Thursday, April 22, 2010

Vignette #2: Another Mighty Fortress



I rode my bike to my farmer’s house. It was a beautiful spring evening, the kind I dreamt about all winter. The sun was starting to set, and the shadows were elegant and long. The ride to the Allred’s home and farm is along the perimeter of Provo. And you know what I saw along the way?

Beautiful things.



Like wheat just beginning to grow.



Cows grazing on green green grass.

Family gardens with peas just starting to pop up.



Fields tilled into rich brown furrows.

And Dale, holding living proof that winter is over. A tomato plant.

A real, live, beautiful tomato plant.



I started in the safety of our mountains and watched the sun go down over our lake.

And I felt so safe.

This valley is a mighty fortress.


It is perfectly capable of sustaining us and protecting us.

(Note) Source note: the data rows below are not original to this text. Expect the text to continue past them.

(** * The action router of [api/handle.js]

    A shallow embedding of the single HTTP entry point
    [handler(request)]: the seven action routes, the response envelope
    built by [jsonResponse], the CORS headers and the [try]/[catch]
    boundary, over an abstract object store.

    - JavaScript strings are sequences of UTF-16 code units ([jsstring]).
    - JavaScript values are the inductive [Value]; a parsed JSON document
      is a [Value] without [VUndefined] and [VFunction].
    - The platform (clock, [atob], [parseInt], [process.env]) and the
      collaborators ([put], [list], [del] of the blob store, [fetch]) are
      the fields of an environment [Env]; what the handler does to them
      is recorded in the [World] it threads through. *)

From Stdlib Require Import List NArith ZArith Bool String Ascii Lia Decimal DecimalPos.
Import ListNotations.

#[local] Set Warnings "-register-all".

Local Open Scope N_scope.

(** ** Strings *)

Module JsString.

(** One UTF-16 code unit. *)
Definition code_unit := N.

Definition jsstring := list code_unit.

(** A string literal of the source (ASCII). *)
Definition lit (s : string) : jsstring :=
  List.map N_of_ascii (list_ascii_of_string s).

Fixpoint eqb (a b : jsstring) : bool :=
  match a, b with
  | [], [] => true
  | x :: a', y :: b' => N.eqb x y && eqb a' b'
  | _, _ => false
  end.

(** The decimal digits of a non-negative integer, as in the template
    literal [`${Date.now()}`]. *)
Fixpoint of_uint (d : Decimal.uint) : jsstring :=
  match d with
  | Nil => []
  | D0 d => 48 :: of_uint d
  | D1 d => 49 :: of_uint d
  | D2 d => 50 :: of_uint d
  | D3 d => 51 :: of_uint d
  | D4 d => 52 :: of_uint d
  | D5 d => 53 :: of_uint d
  | D6 d => 54 :: of_uint d
  | D7 d => 55 :: of_uint d
  | D8 d => 56 :: of_uint d
  | D9 d => 57 :: of_uint d
  end.

Definition of_N (n : N) : jsstring := of_uint (N.to_uint n).

Definition is_digit (c : code_unit) : bool := (48 <=? c) && (c <=? 57).

Definition is_upper (c : code_unit) : bool := (65 <=? c) && (c <=? 90).

Definition is_lower (c : code_unit) : bool := (97 <=? c) && (c <=? 122).

(** The class [\w] of a regular expression without the [u] and [i]
    flags. *)
Definition is_word (c : code_unit) : bool :=
  is_lower c || is_upper c || is_digit c || (c =? 95).

(** What [.] refuses without the [s] flag: LF, CR, U+2028, U+2029. *)
Definition is_line_terminator (c : code_unit) : bool :=
  (c =? 10) || (c =? 13) || (c =? 8232) || (c =? 8233).

(** [strip_prefix p s] is the rest of [s] after the literal [p]. *)
Fixpoint strip_prefix (p s : jsstring) : option jsstring :=
  match p, s with
  | [], _ => Some s
  | x :: p', y :: s' => if x =? y then strip_prefix p' s' else None
  | _ :: _, [] => None
  end.

(** The longest prefix of [s] in the class [f], and what follows. *)
Fixpoint span (f : code_unit -> bool) (s : jsstring) : jsstring * jsstring :=
  match s with
  | [] => ([], [])
  | c :: s' =>
      if f c then let (a, b) := span f s' in (c :: a, b) else ([], s)
  end.

(** [s.split('/').pop()]: what follows the last ['/'] of [s], all of
    [s] when it has none. *)
Fixpoint last_segment_from (acc s : jsstring) : jsstring :=
  match s with
  | [] => acc
  | c :: s' => if c =? 47 then last_segment_from [] s'
               else last_segment_from (acc ++ [c]) s'
  end.

Definition last_segment (s : jsstring) : jsstring := last_segment_from [] s.

End JsString.

Import JsString.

We live in confusing times, I feel. I am an optimist from the inside out, so I feel no need to enumerate the ways in which our systems are failing us because we’re winning in so many ways, too. But the point is this: some of the food we buy at the grocery store is grown with poison. And some of it was shipped from far away. And some of it will cost more than money. And what we eat is not always good for us.

But this land is capable of taking care of us and defending us, like a good mighty fortress does.

Wednesday, April 21, 2010

Vignette #1: A Mighty Fortress




It took a complete day and a half to fix the chicken coup.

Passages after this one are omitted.